<<<<

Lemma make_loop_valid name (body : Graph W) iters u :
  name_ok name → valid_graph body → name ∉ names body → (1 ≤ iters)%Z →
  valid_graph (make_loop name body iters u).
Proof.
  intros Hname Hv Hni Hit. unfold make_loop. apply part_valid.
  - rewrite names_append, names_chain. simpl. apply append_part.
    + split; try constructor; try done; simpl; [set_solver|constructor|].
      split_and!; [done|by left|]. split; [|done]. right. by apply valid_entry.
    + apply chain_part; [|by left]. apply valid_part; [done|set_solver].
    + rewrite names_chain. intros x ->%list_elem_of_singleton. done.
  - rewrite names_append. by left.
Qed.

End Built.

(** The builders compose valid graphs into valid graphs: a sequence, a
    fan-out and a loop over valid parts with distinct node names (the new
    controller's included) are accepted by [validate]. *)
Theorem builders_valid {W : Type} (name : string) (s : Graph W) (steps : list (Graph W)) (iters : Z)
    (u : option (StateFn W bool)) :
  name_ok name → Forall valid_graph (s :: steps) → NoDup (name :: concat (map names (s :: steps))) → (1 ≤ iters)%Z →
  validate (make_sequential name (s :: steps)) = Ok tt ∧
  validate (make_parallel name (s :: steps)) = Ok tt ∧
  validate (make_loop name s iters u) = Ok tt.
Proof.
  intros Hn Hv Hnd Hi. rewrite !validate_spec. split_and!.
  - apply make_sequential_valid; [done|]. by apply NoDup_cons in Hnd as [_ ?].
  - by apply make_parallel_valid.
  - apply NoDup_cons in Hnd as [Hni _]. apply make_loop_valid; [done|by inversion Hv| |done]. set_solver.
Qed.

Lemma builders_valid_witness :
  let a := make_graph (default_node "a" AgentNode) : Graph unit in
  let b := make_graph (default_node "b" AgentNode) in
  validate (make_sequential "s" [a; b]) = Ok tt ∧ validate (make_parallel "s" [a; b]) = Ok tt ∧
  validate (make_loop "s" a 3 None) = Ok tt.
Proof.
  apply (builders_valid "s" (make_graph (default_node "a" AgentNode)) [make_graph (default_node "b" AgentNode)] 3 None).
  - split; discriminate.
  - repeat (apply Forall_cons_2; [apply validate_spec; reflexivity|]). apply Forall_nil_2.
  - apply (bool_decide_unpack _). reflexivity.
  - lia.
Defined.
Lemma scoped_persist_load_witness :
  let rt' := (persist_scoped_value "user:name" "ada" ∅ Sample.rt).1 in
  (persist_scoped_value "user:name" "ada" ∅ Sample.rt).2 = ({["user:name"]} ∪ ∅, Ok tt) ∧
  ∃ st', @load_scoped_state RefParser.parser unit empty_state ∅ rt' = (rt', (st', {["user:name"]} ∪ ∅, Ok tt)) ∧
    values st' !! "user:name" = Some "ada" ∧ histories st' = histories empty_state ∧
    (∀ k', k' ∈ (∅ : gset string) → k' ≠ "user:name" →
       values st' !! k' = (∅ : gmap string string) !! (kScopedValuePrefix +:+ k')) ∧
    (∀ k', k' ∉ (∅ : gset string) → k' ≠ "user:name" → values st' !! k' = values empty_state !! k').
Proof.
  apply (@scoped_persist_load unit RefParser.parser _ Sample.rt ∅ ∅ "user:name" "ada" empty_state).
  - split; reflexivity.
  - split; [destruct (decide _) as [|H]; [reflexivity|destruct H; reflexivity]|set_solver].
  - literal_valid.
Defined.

>>>>

Every record above belongs in the answer, reproduced exactly.

OUTPUT BELOW:
Lemma make_loop_valid name (body : Graph W) iters u :
  name_ok name → valid_graph body → name ∉ names body → (1 ≤ iters)%Z →
  valid_graph (make_loop name body iters u).
Proof.
  intros Hname Hv Hni Hit. unfold make_loop. apply part_valid.
  - rewrite names_append, names_chain. simpl. apply append_part.
    + split; try constructor; try done; simpl; [set_solver|constructor|].
      split_and!; [done|by left|]. split; [|done]. right. by apply valid_entry.
    + apply chain_part; [|by left]. apply valid_part; [done|set_solver].
    + rewrite names_chain. intros x ->%list_elem_of_singleton. done.
  - rewrite names_append. by left.
Qed.

End Built.

(** The builders compose valid graphs into valid graphs: a sequence, a
    fan-out and a loop over valid parts with distinct node names (the new
    controller's included) are accepted by [validate]. *)
Theorem builders_valid {W : Type} (name : string) (s : Graph W) (steps : list (Graph W)) (iters : Z)
    (u : option (StateFn W bool)) :
  name_ok name → Forall valid_graph (s :: steps) → NoDup (name :: concat (map names (s :: steps))) → (1 ≤ iters)%Z →
  validate (make_sequential name (s :: steps)) = Ok tt ∧
  validate (make_parallel name (s :: steps)) = Ok tt ∧
  validate (make_loop name s iters u) = Ok tt.
Proof.
  intros Hn Hv Hnd Hi. rewrite !validate_spec. split_and!.
  - apply make_sequential_valid; [done|]. by apply NoDup_cons in Hnd as [_ ?].
  - by apply make_parallel_valid.
  - apply NoDup_cons in Hnd as [Hni _]. apply make_loop_valid; [done|by inversion Hv| |done]. set_solver.
Qed.

Lemma builders_valid_witness :
  let a := make_graph (default_node "a" AgentNode) : Graph unit in
  let b := make_graph (default_node "b" AgentNode) in
  validate (make_sequential "s" [a; b]) = Ok tt ∧ validate (make_parallel "s" [a; b]) = Ok tt ∧
  validate (make_loop "s" a 3 None) = Ok tt.
Proof.
  apply (builders_valid "s" (make_graph (default_node "a" AgentNode)) [make_graph (default_node "b" AgentNode)] 3 None).
  - split; discriminate.
  - repeat (apply Forall_cons_2; [apply validate_spec; reflexivity|]). apply Forall_nil_2.
  - apply (bool_decide_unpack _). reflexivity.
  - lia.
Defined.
Lemma scoped_persist_load_witness :
  let rt' := (persist_scoped_value "user:name" "ada" ∅ Sample.rt).1 in
  (persist_scoped_value "user:name" "ada" ∅ Sample.rt).2 = ({["user:name"]} ∪ ∅, Ok tt) ∧
  ∃ st', @load_scoped_state RefParser.parser unit empty_state ∅ rt' = (rt', (st', {["user:name"]} ∪ ∅, Ok tt)) ∧
    values st' !! "user:name" = Some "ada" ∧ histories st' = histories empty_state ∧
    (∀ k', k' ∈ (∅ : gset string) → k' ≠ "user:name" →
       values st' !! k' = (∅ : gmap string string) !! (kScopedValuePrefix +:+ k')) ∧
    (∀ k', k' ∉ (∅ : gset string) → k' ≠ "user:name" → values st' !! k' = values empty_state !! k').
Proof.
  apply (@scoped_persist_load unit RefParser.parser _ Sample.rt ∅ ∅ "user:name" "ada" empty_state).
  - split; reflexivity.
  - split; [destruct (decide _) as [|H]; [reflexivity|destruct H; reflexivity]|set_solver].
  - literal_valid.
Defined.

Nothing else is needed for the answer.